| TASK DETAILS |
Copying exactly, give the lines in the material below from the one with "- exists x, ys." to the one with "bool_decide (lower (if", ends included, and nothing besides.

=== RECORDS SHOWN ===

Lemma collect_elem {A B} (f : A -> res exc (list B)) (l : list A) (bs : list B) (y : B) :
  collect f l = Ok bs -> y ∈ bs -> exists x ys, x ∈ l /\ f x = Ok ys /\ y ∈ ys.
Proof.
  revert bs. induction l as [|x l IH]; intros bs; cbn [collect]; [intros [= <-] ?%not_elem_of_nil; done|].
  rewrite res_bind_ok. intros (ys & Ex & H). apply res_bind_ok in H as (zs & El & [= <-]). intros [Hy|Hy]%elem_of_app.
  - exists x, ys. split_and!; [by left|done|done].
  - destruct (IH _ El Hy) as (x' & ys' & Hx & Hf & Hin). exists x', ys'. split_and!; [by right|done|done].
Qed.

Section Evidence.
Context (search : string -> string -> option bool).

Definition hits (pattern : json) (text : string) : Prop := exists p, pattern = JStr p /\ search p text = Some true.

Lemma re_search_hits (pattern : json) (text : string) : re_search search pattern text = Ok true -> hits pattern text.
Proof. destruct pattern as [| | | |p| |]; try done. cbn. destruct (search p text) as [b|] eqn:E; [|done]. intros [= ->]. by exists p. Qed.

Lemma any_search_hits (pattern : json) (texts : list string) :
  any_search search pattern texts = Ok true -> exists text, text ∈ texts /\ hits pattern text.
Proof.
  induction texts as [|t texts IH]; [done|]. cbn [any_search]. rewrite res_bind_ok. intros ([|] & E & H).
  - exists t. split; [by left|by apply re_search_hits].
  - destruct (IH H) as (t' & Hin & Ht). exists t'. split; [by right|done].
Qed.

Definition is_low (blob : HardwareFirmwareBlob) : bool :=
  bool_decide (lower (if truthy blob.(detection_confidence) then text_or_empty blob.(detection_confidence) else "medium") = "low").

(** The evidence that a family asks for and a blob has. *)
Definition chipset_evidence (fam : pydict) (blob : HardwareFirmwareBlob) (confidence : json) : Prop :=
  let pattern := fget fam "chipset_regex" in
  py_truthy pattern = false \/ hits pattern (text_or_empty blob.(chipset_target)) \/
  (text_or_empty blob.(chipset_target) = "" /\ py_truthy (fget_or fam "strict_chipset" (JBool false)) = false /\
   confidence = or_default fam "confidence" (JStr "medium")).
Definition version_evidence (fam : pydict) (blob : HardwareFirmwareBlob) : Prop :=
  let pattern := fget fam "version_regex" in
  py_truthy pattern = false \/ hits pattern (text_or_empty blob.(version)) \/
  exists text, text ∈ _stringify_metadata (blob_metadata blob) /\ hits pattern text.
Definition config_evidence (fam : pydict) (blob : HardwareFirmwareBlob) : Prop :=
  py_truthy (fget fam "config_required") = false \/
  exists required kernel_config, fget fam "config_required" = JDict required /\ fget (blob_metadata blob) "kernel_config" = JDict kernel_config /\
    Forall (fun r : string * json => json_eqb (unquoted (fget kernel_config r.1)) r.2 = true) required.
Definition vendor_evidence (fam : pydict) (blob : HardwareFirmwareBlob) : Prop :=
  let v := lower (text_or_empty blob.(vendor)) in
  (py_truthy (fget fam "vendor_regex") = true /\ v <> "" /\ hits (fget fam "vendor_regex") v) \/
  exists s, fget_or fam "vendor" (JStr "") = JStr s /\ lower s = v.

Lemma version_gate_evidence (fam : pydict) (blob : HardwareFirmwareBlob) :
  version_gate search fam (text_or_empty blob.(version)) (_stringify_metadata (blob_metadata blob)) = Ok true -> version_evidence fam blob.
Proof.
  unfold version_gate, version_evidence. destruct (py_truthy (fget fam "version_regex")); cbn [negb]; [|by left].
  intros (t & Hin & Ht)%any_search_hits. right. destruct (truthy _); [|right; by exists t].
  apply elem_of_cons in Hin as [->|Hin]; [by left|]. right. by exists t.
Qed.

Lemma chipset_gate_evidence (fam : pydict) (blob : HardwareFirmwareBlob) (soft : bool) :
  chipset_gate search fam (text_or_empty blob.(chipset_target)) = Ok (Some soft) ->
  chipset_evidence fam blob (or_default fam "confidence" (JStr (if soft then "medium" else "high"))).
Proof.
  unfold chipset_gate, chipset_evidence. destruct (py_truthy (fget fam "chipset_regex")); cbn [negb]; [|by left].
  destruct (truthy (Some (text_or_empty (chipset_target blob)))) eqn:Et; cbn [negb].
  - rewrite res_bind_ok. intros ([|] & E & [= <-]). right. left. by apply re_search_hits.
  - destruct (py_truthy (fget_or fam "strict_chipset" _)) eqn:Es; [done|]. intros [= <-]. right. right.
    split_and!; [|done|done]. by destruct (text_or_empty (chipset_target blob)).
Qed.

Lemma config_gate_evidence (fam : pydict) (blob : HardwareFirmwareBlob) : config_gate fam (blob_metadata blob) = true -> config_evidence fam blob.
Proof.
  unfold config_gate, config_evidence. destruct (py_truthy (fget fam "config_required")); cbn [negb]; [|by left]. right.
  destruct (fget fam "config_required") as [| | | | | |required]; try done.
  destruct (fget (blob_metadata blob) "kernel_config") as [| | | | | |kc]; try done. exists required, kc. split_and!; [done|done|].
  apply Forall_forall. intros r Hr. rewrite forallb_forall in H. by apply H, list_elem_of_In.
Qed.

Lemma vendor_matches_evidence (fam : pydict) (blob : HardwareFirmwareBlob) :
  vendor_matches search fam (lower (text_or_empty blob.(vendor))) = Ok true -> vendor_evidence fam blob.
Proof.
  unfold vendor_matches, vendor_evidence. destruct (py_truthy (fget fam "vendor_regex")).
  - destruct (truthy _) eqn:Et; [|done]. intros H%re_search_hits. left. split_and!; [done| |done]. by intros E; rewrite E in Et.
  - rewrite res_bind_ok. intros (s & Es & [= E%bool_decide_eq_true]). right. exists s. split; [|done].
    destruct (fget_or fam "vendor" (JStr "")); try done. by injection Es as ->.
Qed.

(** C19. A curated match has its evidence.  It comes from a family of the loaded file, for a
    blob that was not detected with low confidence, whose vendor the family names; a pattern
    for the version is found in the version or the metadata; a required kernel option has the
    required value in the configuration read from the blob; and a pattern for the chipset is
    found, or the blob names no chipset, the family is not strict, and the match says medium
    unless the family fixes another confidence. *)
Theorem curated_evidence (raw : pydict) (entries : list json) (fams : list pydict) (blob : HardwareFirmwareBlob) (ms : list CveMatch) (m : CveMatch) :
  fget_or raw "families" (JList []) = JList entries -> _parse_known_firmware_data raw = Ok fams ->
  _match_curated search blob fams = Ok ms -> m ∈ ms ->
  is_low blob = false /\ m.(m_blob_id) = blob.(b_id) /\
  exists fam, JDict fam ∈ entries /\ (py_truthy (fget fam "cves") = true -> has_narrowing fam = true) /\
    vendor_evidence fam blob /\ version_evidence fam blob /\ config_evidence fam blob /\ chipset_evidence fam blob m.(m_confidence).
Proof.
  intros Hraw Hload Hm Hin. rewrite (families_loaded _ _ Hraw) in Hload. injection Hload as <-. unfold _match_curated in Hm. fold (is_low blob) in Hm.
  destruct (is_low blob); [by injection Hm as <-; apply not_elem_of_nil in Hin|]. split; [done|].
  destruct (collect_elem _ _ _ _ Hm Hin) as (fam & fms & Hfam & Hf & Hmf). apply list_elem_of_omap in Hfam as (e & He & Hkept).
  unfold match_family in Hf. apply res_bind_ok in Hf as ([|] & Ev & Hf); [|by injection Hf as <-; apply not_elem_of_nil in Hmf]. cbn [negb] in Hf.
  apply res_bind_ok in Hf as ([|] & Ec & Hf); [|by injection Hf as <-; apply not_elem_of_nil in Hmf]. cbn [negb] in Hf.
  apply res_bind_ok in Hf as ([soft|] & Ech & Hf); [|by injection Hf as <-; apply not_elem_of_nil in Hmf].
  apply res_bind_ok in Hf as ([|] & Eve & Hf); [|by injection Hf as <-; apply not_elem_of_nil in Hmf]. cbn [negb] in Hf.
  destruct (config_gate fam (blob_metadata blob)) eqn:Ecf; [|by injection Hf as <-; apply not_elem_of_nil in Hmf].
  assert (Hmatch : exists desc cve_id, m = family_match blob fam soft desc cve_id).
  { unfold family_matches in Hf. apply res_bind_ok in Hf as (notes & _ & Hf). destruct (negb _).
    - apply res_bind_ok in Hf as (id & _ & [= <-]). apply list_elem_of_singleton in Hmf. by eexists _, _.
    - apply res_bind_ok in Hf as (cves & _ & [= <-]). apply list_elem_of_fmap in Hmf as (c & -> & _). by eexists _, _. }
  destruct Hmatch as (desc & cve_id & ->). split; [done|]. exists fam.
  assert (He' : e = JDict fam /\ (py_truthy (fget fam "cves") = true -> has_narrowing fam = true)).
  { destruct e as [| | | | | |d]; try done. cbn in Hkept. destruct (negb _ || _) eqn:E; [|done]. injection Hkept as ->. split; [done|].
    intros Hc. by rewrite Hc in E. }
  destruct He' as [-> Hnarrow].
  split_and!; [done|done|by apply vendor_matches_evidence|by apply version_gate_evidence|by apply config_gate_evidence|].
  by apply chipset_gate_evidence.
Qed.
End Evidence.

===

| EXPECTED ANSWER |
  - exists x, ys. split_and!; [by left|done|done].
  - destruct (IH _ El Hy) as (x' & ys' & Hx & Hf & Hin). exists x', ys'. split_and!; [by right|done|done].
Qed.

Section Evidence.
Context (search : string -> string -> option bool).

Definition hits (pattern : json) (text : string) : Prop := exists p, pattern = JStr p /\ search p text = Some true.

Lemma re_search_hits (pattern : json) (text : string) : re_search search pattern text = Ok true -> hits pattern text.
Proof. destruct pattern as [| | | |p| |]; try done. cbn. destruct (search p text) as [b|] eqn:E; [|done]. intros [= ->]. by exists p. Qed.

Lemma any_search_hits (pattern : json) (texts : list string) :
  any_search search pattern texts = Ok true -> exists text, text ∈ texts /\ hits pattern text.
Proof.
  induction texts as [|t texts IH]; [done|]. cbn [any_search]. rewrite res_bind_ok. intros ([|] & E & H).
  - exists t. split; [by left|by apply re_search_hits].
  - destruct (IH H) as (t' & Hin & Ht). exists t'. split; [by right|done].
Qed.

Definition is_low (blob : HardwareFirmwareBlob) : bool :=
  bool_decide (lower (if truthy blob.(detection_confidence) then text_or_empty blob.(detection_confidence) else "medium") = "low").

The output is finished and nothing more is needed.